Archive for Saturday, September 18, 2004

U.N. group OKs draft for Iran’s uranium program

United States still seeks stronger language to prevent use of nuclear technology

September 18, 2004


— The United States and most other nations at a meeting of the U.N. atomic watchdog agency agreed Friday on a resolution meant to curb Iran's access to technology that could be used for nuclear weapons, and indirectly set a deadline for Tehran to meet their demands.

But the text fell short of Washington's goal of an explicit deadline and an automatic referral to the U.N. Security Council if Iran defies the terms set by the International Atomic Energy Agency's Board of Governors.

Nevertheless, members of the so-called nonaligned movement, including China and Pakistan, opposed parts of the text, and moved to force a rare showdown vote today -- unprecedented in the more than two years that the agency has debated what to do about Iran's nuclear dossier. The nuclear agency's 35-nation board has passed previous Iran resolutions by consensus.

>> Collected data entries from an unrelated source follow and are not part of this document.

(* ===== verification/Http.v ===== *)
(** * The HTTP client's interface: [http/beast_http_client.hpp]

    What the components that talk HTTP see of [BeastHttpClient]: its request and response
    records and its calls.  [BeastHttpClient.v] implements it. *)

From S2P Require Import Prelude CoreError.

Inductive HttpMethod := Get | Post | Put | Delete_ | Patch | Head.

#[global] Instance HttpMethod_eq_dec : EqDecision HttpMethod.
Proof. solve_decision. Defined.

(** [struct HttpHeader]. *)
Record HttpHeader := MkHeader { h_name : string; h_value : string }.

#[global] Instance HttpHeader_eq_dec : EqDecision HttpHeader.
Proof. solve_decision. Defined.

(** [struct HttpRequest]; the timeout is in milliseconds. *)
Record HttpRequest := MkRequest {
  rq_method : HttpMethod;
  rq_url : string;
  rq_headers : list HttpHeader;
  rq_body : string;
  rq_timeout : Z
}.

(** [struct HttpResponse]; the wall-clock [duration] that nobody reads is left out. *)
Record HttpResponse := MkResponse {
  status_code : Z;
  resp_headers : list HttpHeader;
  body : string
}.

(** [BeastHttpClient::request]. *)
Class HttpClient (W : Type) := http_request : HttpRequest -> M W (Result HttpResponse).

Section Convenience.
  Context {W : Type} `{!HttpClient W}.

(** [BeastHttpClient::get]. *)
Definition http_get (url : string) (headers : list HttpHeader) : M W (Result HttpResponse) :=
  http_request (MkRequest Get url headers "" 30000).

(** [BeastHttpClient::post]. *)
Definition http_post (url body : string) (headers : list HttpHeader) : M W (Result HttpResponse) :=
  http_request (MkRequest Post url headers body 30000).

End Convenience.

(** ** Header names *)

(** [iequals]. *)
Definition iequals (a b : string) : bool :=
  bool_decide (map tolower (chars a) = map tolower (chars b)).

(** The loop over the headers of a response: the first one with that name. *)
Fixpoint find_header (name : string) (headers : list HttpHeader) : option string :=
  match headers with
  | [] => None
  | h :: rest => if iequals (h_name h) name then Some (h_value h) else find_header name rest
  end.

Lemma iequals_sym a b : iequals a b = iequals b a.
Proof. unfold iequals. by apply bool_decide_ext. Qed.

Lemma iequals_refl a : iequals a a = true.
Proof. unfold iequals. by rewrite bool_decide_eq_true. Qed.

Lemma iequals_trans a b c : iequals a b = true -> iequals b c = true -> iequals a c = true.
Proof. unfold iequals. rewrite !bool_decide_eq_true. congruence. Qed.
(* ===== verification/BeastHttpClient.v ===== *)
(** * The HTTP client: [http/beast_http_client.cpp]

    URL parsing, redirects, headers and the pool of idle connections.  Boost.Asio, Boost.Beast
    and OpenSSL are outside the repository: [Asio] is what the client calls of them, one
    operation per library call, and [Fields] the header container of a Beast message.  The
    streaming download is in [HttpDownload.v]. *)

From S2P Require Import Prelude CoreError Ports Http.

Local Open Scope coro_scope.

Definition kMaxRedirects : nat := 5.
Definition kMaxEndpoints : nat := 32.
Definition kMaxSocketsPerEndpoint : nat := 8.
#[global] Arguments kMaxRedirects : simpl never.
#[global] Arguments kMaxEndpoints : simpl never.
#[global] Arguments kMaxSocketsPerEndpoint : simpl never.
Definition kIdleEviction : Z := 60000000000.
Definition kUserAgent : string := "cmlb/1.0 (+https://github.com/cmlb)".

(** ** URLs *)

(** [struct ParsedUrl]. *)
Record ParsedUrl := MkUrl {
  https : bool;
  host : string;
  port : string;
  target : string
}.

Definition default_port (https : bool) : string := if https then "443" else "80".
Class StreamLaws : Prop := {
  st_header s t w h w' : async_read_header s t w = (inr h, w') -> received w' = [] /\ streamed w' = streamed w;
  st_done s w : seen (parser_is_done s w).2 = seen w;
  st_done_left s w : (parser_is_done s w).1 = true <-> left w = 0%nat;
  st_read s t w : left w <> 0%nat ->
    let r := async_read_some s t w in
    received r.2 = received w ++ r.1.2 /\ streamed r.2 = streamed w /\ ((forall ec, r.1.1 <> ReadError ec) -> (left r.2 < left w)%nat);
  st_open d w w' : dest_open d w = (true, w') -> seen w' = ([], received w, left w);
  st_write b w w' : dest_write b w = (true, w') -> seen w' = (streamed w ++ b, received w, left w);
  st_close :: Preserves seen dest_close;
  st_now :: Preserves seen steady_now;
  st_progress f d t : on_progress = Some f -> Preserves seen (f d t);
  st_make key :: Preserves seen (make_socket key);
  st_sni s h :: Preserves seen (set_sni s h);
  st_resolve h p :: Preserves seen (async_resolve h p);
  st_connect s e t :: Preserves seen (async_connect s e t);
  st_handshake s t :: Preserves seen (async_handshake s t);
  st_send s r t :: Preserves seen (async_write s r t);
  st_shutdown s :: Preserves seen (shutdown s)
}.
Context `{laws : !StreamLaws}.

Lemma notify_seen d t w : seen (notify on_progress d t w).2 = seen w.
Proof.
  unfold notify, mbind, mreturn. destruct on_progress as [f|] eqn:E; [|done].
  pose proof (@preserves _ _ _ _ _ (st_progress f d t E) w) as H. by destruct (f d t w).
Qed.

Lemma notify_throttled_seen d t l w : seen (notify_throttled on_progress d t l w).2 = seen w.
Proof.
  unfold notify_throttled, mbind, mreturn. pose proof (preserves (v := seen) (m := steady_now) w) as H.
  destruct (steady_now w) as [now w1]. cbn [snd] in H. pose proof (notify_seen d t w1) as Hn.
  destruct on_progress as [f|]; [|done]. destruct (_ <=? _); [|done]. destruct (notify (Some f) d t w1). cbn [snd] in *. congruence.
Qed.

(** What a piece of the body did: to the file, or to the memory. *)
Definition moved (success : bool) (w w' : W) (kept kept' l : list ascii) : Prop :=
  received w' = received w ++ l /\
  if success then streamed w' = streamed w ++ l /\ kept' = kept else streamed w' = streamed w /\ kept' = kept ++ l.

Lemma moved_nothing success w w' kept : streamed w' = streamed w -> received w' = received w -> moved success w w' kept kept [].
Proof. intros Hs Hr. unfold moved. rewrite Hs, Hr, !app_nil_r. by destruct success. Qed.

Lemma moved_trans success w1 w2 w3 k1 k2 k3 l1 l2 : moved success w1 w2 k1 k2 l1 -> moved success w2 w3 k2 k3 l2 -> moved success w1 w3 k1 k3 (l1 ++ l2).
Proof.
  intros [H1 H2] [H3 H4]. split; [by rewrite H3, H1, app_assoc|]. destruct success; destruct H2 as [H2 ->], H4 as [-> ->]; by rewrite H2, ?app_assoc.
Qed.

Lemma seen_parts w1 w2 : seen w1 = seen w2 -> streamed w1 = streamed w2 /\ received w1 = received w2 /\ left w1 = left w2.
Proof. by intros [= -> -> ->]. Qed.

Lemma take_piece_moves dest success total bytes st w :
  let x := take_piece dest success on_progress total bytes st w in
  forall st', x.1 = Ok st' -> left x.2 = left w /\
    if success then streamed x.2 = streamed w ++ bytes /\ received x.2 = received w /\ bd_kept st' = bd_kept st
    else streamed x.2 = streamed w /\ received x.2 = received w /\ bd_kept st' = bd_kept st ++ bytes.
Proof.
  unfold take_piece. destruct (Nat.eqb_spec (length bytes) 0) as [E%nil_length_inv|_].
  { rewrite E. cbn. intros st' [= <-]. rewrite !app_nil_r. by destruct success. }
  cbv zeta. rewrite mbind_proj. set (m := if success then _ else _).
  assert (forall w3, m w = (true, w3) -> seen w3 = if success then (streamed w ++ bytes, received w, left w) else seen w) as Hw.
  { intros w3. unfold m. destruct success; [apply st_write|by intros [= <-]]. }
  destruct (m w) as [[] w3]; cbn [negb fst snd]; [|done]. specialize (Hw w3 eq_refl). rewrite mbind_proj.
  set (d := bd_downloaded st + _). pose proof (notify_throttled_seen d total (bd_last_cb st) w3) as Hn. rewrite Hw in Hn.
  destruct (notify_throttled on_progress d total (bd_last_cb st) w3) as [cb w4]. cbn in *. intros st' [= <-].
  destruct success; injection Hn as -> -> ->; done.
Qed.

With the majority of board members favoring the version agreed on by the United States, the European Union, Canada and Australia, the challenges had little chance of being approved.

Still, the likelihood of a vote revealed deep divisions between the West and the nonaligned group over the issue of uranium enrichment -- a technology that can be used both to generate electricity and to make nuclear weapons.

Washington and Europe want Iran to freeze all enrichment and related activities, while the nonaligned group wants any such demand excised, saying all nations should have the right to it as long as it is used for peaceful purposes.

While the Americans assert Iran is trying to make nuclear weapons, Tehran insists its enrichment plans are meant only to generate power.

Even with the Western resolution likely to be accepted in full, the challenges left open the possibility of new confrontation with the United States when the meeting reconvenes in November.

While demanding that Iran suspend all uranium enrichment activities, the resolution also recognizes the right of countries to the peaceful use of nuclear energy -- precisely the phrase that left Iran room to maneuver.

IAEA director general Mohamed ElBaradei said an Iranian decision to at least maintain its present, limited suspension freeze would "be a step in the right direction." But he said he preferred full suspension.

The text said the board will decide at the November meeting "whether or not further steps are required." Diplomats familiar with the draft defined that phrase as shorthand for possible referral to the U.N. Security Council if Iran defies the conditions set in the resolution.